By Bhabesh Raj Rai, Associate Security Analytics Engineer

On Tuesday, December 8, FireEye disclosed that they were compromised by a highly sophisticated nation-state group, most likely Russian, that used novel techniques to exfiltrate their red team tools. The FireEye hack is now considered the biggest known theft of cybersecurity tools since the NSA was hacked by ShadowBrokers.

The FBI confirmed that the intrusion was the work of a nation-state but declined to comment further. FireEye has not disclosed the extent of the intrusion and so, for now, experts can only speculate about the damage. Many people in the infosec community have stated their opinions on the hack and floated various theories, such as the hackers didn’t steal red team tools or customer data but rather confidential intelligence data on high-profile threat groups.

Offensive cyber tools in the hands of threat groups have serious implications. The use of stolen offensive cyber tools disrupts the attribution game and enables nation-state sponsored groups to cover their origins.

However, FireEye clarified that the stolen red team tools did not contain zero-day exploits and only contain well-known and documented methods used by red teams all around the globe.
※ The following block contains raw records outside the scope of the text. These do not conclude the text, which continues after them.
(** * Deployment-support scripts: a shallow embedding and its properties

    The development follows the Python sources of the repository:
    - [bcf3.0/with_ivs/lib/cleaner.py]   (module [Cleaner])
    - [openstack/big_patch.py]           (modules [TimedCommand],
      [Format], [PuppetTemplate], [ConfigDeployer])
    - [cloudstack/big_patch.py]          (modules [InterfaceConfig],
      [CloudStack])
    and goes on with a property of both renderers (module [Rendering])
    and with further properties of the same sources:
    - [openstack/big_patch.py]: [TimedCommandReuse], [PuppetTemplateMore],
      [PuppetTemplateFiles], [ConfigDeployerReport], [ConfigEnvironment],
      [ApplyErrors];
    - [cloudstack/big_patch.py]: [CloudStackReturn], [CloudStackQueues],
      [CloudStackOrder], [CloudStackManagement].

    Python exceptions are results of a small error monad, objects are
    records, dictionaries are [gmap]s, and the threaded deployers are
    interleaving step relations over an explicit shared state. *)

From Stdlib Require Import ZArith Lia Ascii DecimalString.
From Equations Require Import Equations.
From stdpp Require Import base list strings gmap.

Local Open Scope string_scope.

(** ** Python results *)

Module Py.

Inductive exn : Type :=
| TypeError (msg : string)
| KeyError (key : string)
| IndexError (msg : string)
| ValueError (msg : string)
| AttributeError (msg : string)
| OSError (msg : string)
| Exception (msg : string).

Inductive result (A : Type) : Type :=
| Ok (a : A)
| Raise (e : exn).

Arguments Ok {A} a.
Arguments Raise {A} e.

Definition bind {A B : Type} (r : result A) (k : A -> result B) : result B :=
  match r with
  | Ok a => k a
  | Raise e => Raise e
  end.

(** [needle in haystack] on two [str] values *)
Definition str_contains (needle haystack : string) : bool :=
  match String.index 0 needle haystack with
  | Some _ => true
  | None => false
  end.

End Py.

#[global] Instance result_bind : MBind Py.result := fun A B k r => Py.bind r k.
#[global] Instance result_ret : MRet Py.result := fun A a => Py.Ok a.
#[global] Instance result_fmap : FMap Py.result :=
  fun A B f r => Py.bind r (fun a => Py.Ok (f a)).

(** ** cleaner.py: [Cleaner.__init__] *)

Module Cleaner.
Import Py.

(** An attribute of the object is [None] or a [str] read from [os.environ]. *)
Inductive attr : Type :=
| PyNone
| PyStr (s : string).

(** [x in container]: on [None] Python raises
    [TypeError: argument of type 'NoneType' is not iterable]. *)
Definition py_in (x : string) (container : attr) : result bool :=
  match container with
  | PyNone => Raise (TypeError "argument of type 'NoneType' is not iterable")
  | PyStr s => Ok (str_contains x s)
  end.

(** [os.environ[key]] *)
Definition environ_getitem (environ : gmap string string) (key : string)
  : result attr :=
  match environ !! key with
  | Some v => Ok (PyStr v)
  | None => Raise (KeyError key)
  end.

(** The pattern of lines 21-39:
    [self.K = None; if 'K' in os.environ: self.K = os.environ['K']] *)
Definition none_or_environ (environ : gmap string string) (key : string)
  : result attr :=
  if bool_decide (is_Some (environ !! key))
  then environ_getitem environ key
  else Ok PyNone.

Section Init.

(** The two client libraries are external; their constructors may return a
    client or raise. *)
Context {NeutronClient KeystoneClient : Type}.
Variable neutron_Client :
  attr -> attr -> attr -> attr -> attr -> result NeutronClient.
Variable keystone_Client :
  attr -> attr -> attr -> attr -> attr -> result KeystoneClient.

Record Cleaner : Type := {
  OS_AUTH_URL : attr;
  OS_TENANT_ID : attr;
  OS_TENANT_NAME : attr;
  OS_USERNAME : attr;
  OS_PASSWORD : attr;
  OS_REGION_NAME : attr;
  neutron_client : NeutronClient;
  keystone_client : KeystoneClient
}.

Definition __init__ (environ : gmap string string) : result Cleaner :=
  auth_url ← none_or_environ environ "OS_AUTH_URL";
  tenant_id ← none_or_environ environ "OS_TENANT_ID";
  tenant_name ← none_or_environ environ "OS_TENANT_NAME";
  username ← none_or_environ environ "OS_USERNAME";
  password ← none_or_environ environ "OS_PASSWORD";
  (* self.OS_REGION_NAME = None
     if 'OS_REGION_NAME' in self.OS_REGION_NAME: ... *)
  let region0 := PyNone in
  test ← py_in "OS_REGION_NAME" region0;
  region ← (if (test : bool)
            then environ_getitem environ "OS_REGION_NAME"
            else Ok region0);
  nc ← neutron_Client auth_url username password tenant_id tenant_name;
  kc ← keystone_Client auth_url username password tenant_id tenant_name;
  Ok {| OS_AUTH_URL := auth_url; OS_TENANT_ID := tenant_id;
        OS_TENANT_NAME := tenant_name; OS_USERNAME := username;
        OS_PASSWORD := password; OS_REGION_NAME := region;
        neutron_client := nc; keystone_client := kc |}.

Lemma none_or_environ_ok (environ : gmap string string) (key : string) :
  exists a, none_or_environ environ key = Ok a.
Proof.
  unfold none_or_environ, environ_getitem.
  case_bool_decide as Hk.
  - destruct Hk as [v Hv]. rewrite Hv. eauto.
  - eauto.
Qed.

(** C10. Constructing a [Cleaner] raises [TypeError] whatever [os.environ]
    holds: the five credential attributes are read without error, then the
    membership test on [self.OS_REGION_NAME], which is [None], raises; so
    no environment yields an instance. *)
Theorem Cleaner_init_always_TypeError (environ : gmap string string) :
  __init__ environ
    = Raise (TypeError "argument of type 'NoneType' is not iterable")
  /\ (forall c : Cleaner, __init__ environ <> Ok c).
Proof.
  assert (Hraise : __init__ environ
            = Raise (TypeError "argument of type 'NoneType' is not iterable")).
  { unfold __init__.
    destruct (none_or_environ_ok environ "OS_AUTH_URL") as [a1 ->].
    destruct (none_or_environ_ok environ "OS_TENANT_ID") as [a2 ->].
    destruct (none_or_environ_ok environ "OS_TENANT_NAME") as [a3 ->].
    destruct (none_or_environ_ok environ "OS_USERNAME") as [a4 ->].
    destruct (none_or_environ_ok environ "OS_PASSWORD") as [a5 ->].
    reflexivity. }
  split; [exact Hraise|].
  intros c Hc. rewrite Hraise in Hc. discriminate.
Qed.

End Init.

End Cleaner.

(** ** openstack/big_patch.py: [TimedCommand] *)

Module TimedCommand.

(** [cmd] is an argument vector, or one shell string when [shell=True]. *)
Inductive command : Type :=
| CmdString (s : string)
| CmdArgv (argv : list string).

(** What a child started by [subprocess.Popen] does, seen from [run]:
    - [SpawnError]: [Popen] raises, [target] records the error and returns
      before [thread.join(timeout)] gives up;
    - [Exits]: the child exits and [communicate()] returns before
      [thread.join(timeout)] gives up;
    - [Overruns]: the thread is still alive after the timeout, the child
      ends when it receives the signal of [terminate()], and
      [communicate()] returns what was captured;
    - [Survives]: the thread is still alive after the timeout and the
      signal of [terminate()] does not end the child (it ignores SIGTERM,
      or a descendant keeps its pipes open), so [communicate()] does not
      return;
    - [Unspawned]: the thread is still alive after the timeout because
      [Popen] itself has not returned, so [self.process] is still what it
      was before the attempt. *)
Inductive child : Type :=
| SpawnError (e : string)
| Exits (out err : string)
| Overruns (out err : string)
| Survives
| Unspawned.

(** [thread.is_alive()] after [thread.join(timeout)]. *)
Definition is_alive (c : child) : bool :=
  match c with
  | SpawnError _ | Exits _ _ => false
  | Overruns _ _ | Survives | Unspawned => true
  end.

(** The child was still running at the timeout and ended on [terminate()]. *)
Definition overran (c : child) : bool :=
  match c with Overruns _ _ => true | _ => false end.

(** The child was still running at the timeout: it is the process that
    [self.process.terminate()] signals. *)
Definition signalled (c : child) : bool :=
  match c with Overruns _ _ | Survives => true | _ => false end.

(** How a call of [run] ends: it returns [self.resp, self.errors]; an
    exception leaves it; or it never returns, blocked in the second
    [thread.join()], which has no timeout. *)
Inductive outcome : Type :=
| Returns (resp errors : option string)
| Raises (e : Py.exn)
| Hangs.

(** One attempt as the operating system saw it: the arguments of [Popen],
    the timeout given to [thread.join], what the child did, and whether
    [self.process.terminate()] was called. *)
Record attempt : Type := {
  a_cmd : command;
  a_shell : bool;
  a_timeout : Z;
  a_child : child;
  a_terminated : bool
}.

(** The object: [__init__] sets every field but [cmd] to its empty value. *)
Record TimedCommand : Type := {
  cmd : command;
  process : option nat;
  retries : nat;
  resp : option string;
  errors : option string
}.

Definition __init__ (c : command) : TimedCommand :=
  {| cmd := c; process := None; retries := 0; resp := None; errors := None |}.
Even though FireEye said they do not believe the theft will greatly advance the attacker’s overall offensive capabilities, they have worked to build countermeasures to protect their customers and the broader infosec community. To empower organizations to detect the use of stolen tools, FireEye has published countermeasures consisting of hundreds of signatures for readily available technologies like OpenIOC, Yara, Snort, and ClamAV.

LogPoint customers can use the released Snort rules to detect if the offensive tools are used against them.

(norm_id=Snort OR norm_id=SuricataIDS) message IN FEYE_RED_TOOLS_SIGS

Security researcher Florian Roth has released the list of matches of FireEye’s YARA rules. LogPoint customers can use the hashes as IOCs to look them up with Sysmon’s process creation events.

norm_id=WindowsSysmon label="Process" label=Create hash IN FEYE_RED_TOOLS_HASHES

Apart from endpoints, LogPoint can correlate the IoC hashes with other sources, including firewalls and antivirus.

hash IN FEYE_RED_TOOLS_HASHES

If Sysmon is not deployed in the environment, customers can use the process names instead, but this yields many false positives and is not recommended. 

norm_id=WinServer label="Process" label=Create "process" IN FEYE_RED_TOOLS_NAMES

In effect, customers can use three lists: FEYE_RED_TOOLS_SIGS that consists of IoC snort rules names, FEYE_RED_TOOLS_HASHES that consists of hashes and FEYE_RED_TOOLS_NAMES that consists of process names.

A high-profile hack on a cybersecurity company has further solidified the notion that no company is safe from nation-state threat actors and it’s only a question of when companies are compromised. The unlimited resources and time available to the nation-state groups can thwart the defenses of even well-defended enterprises.

The infosec community is now awaiting a detailed writeup on the incident and upon release, all enterprise defenders must be ready to add detections for any new TTPs used by the nation-state group.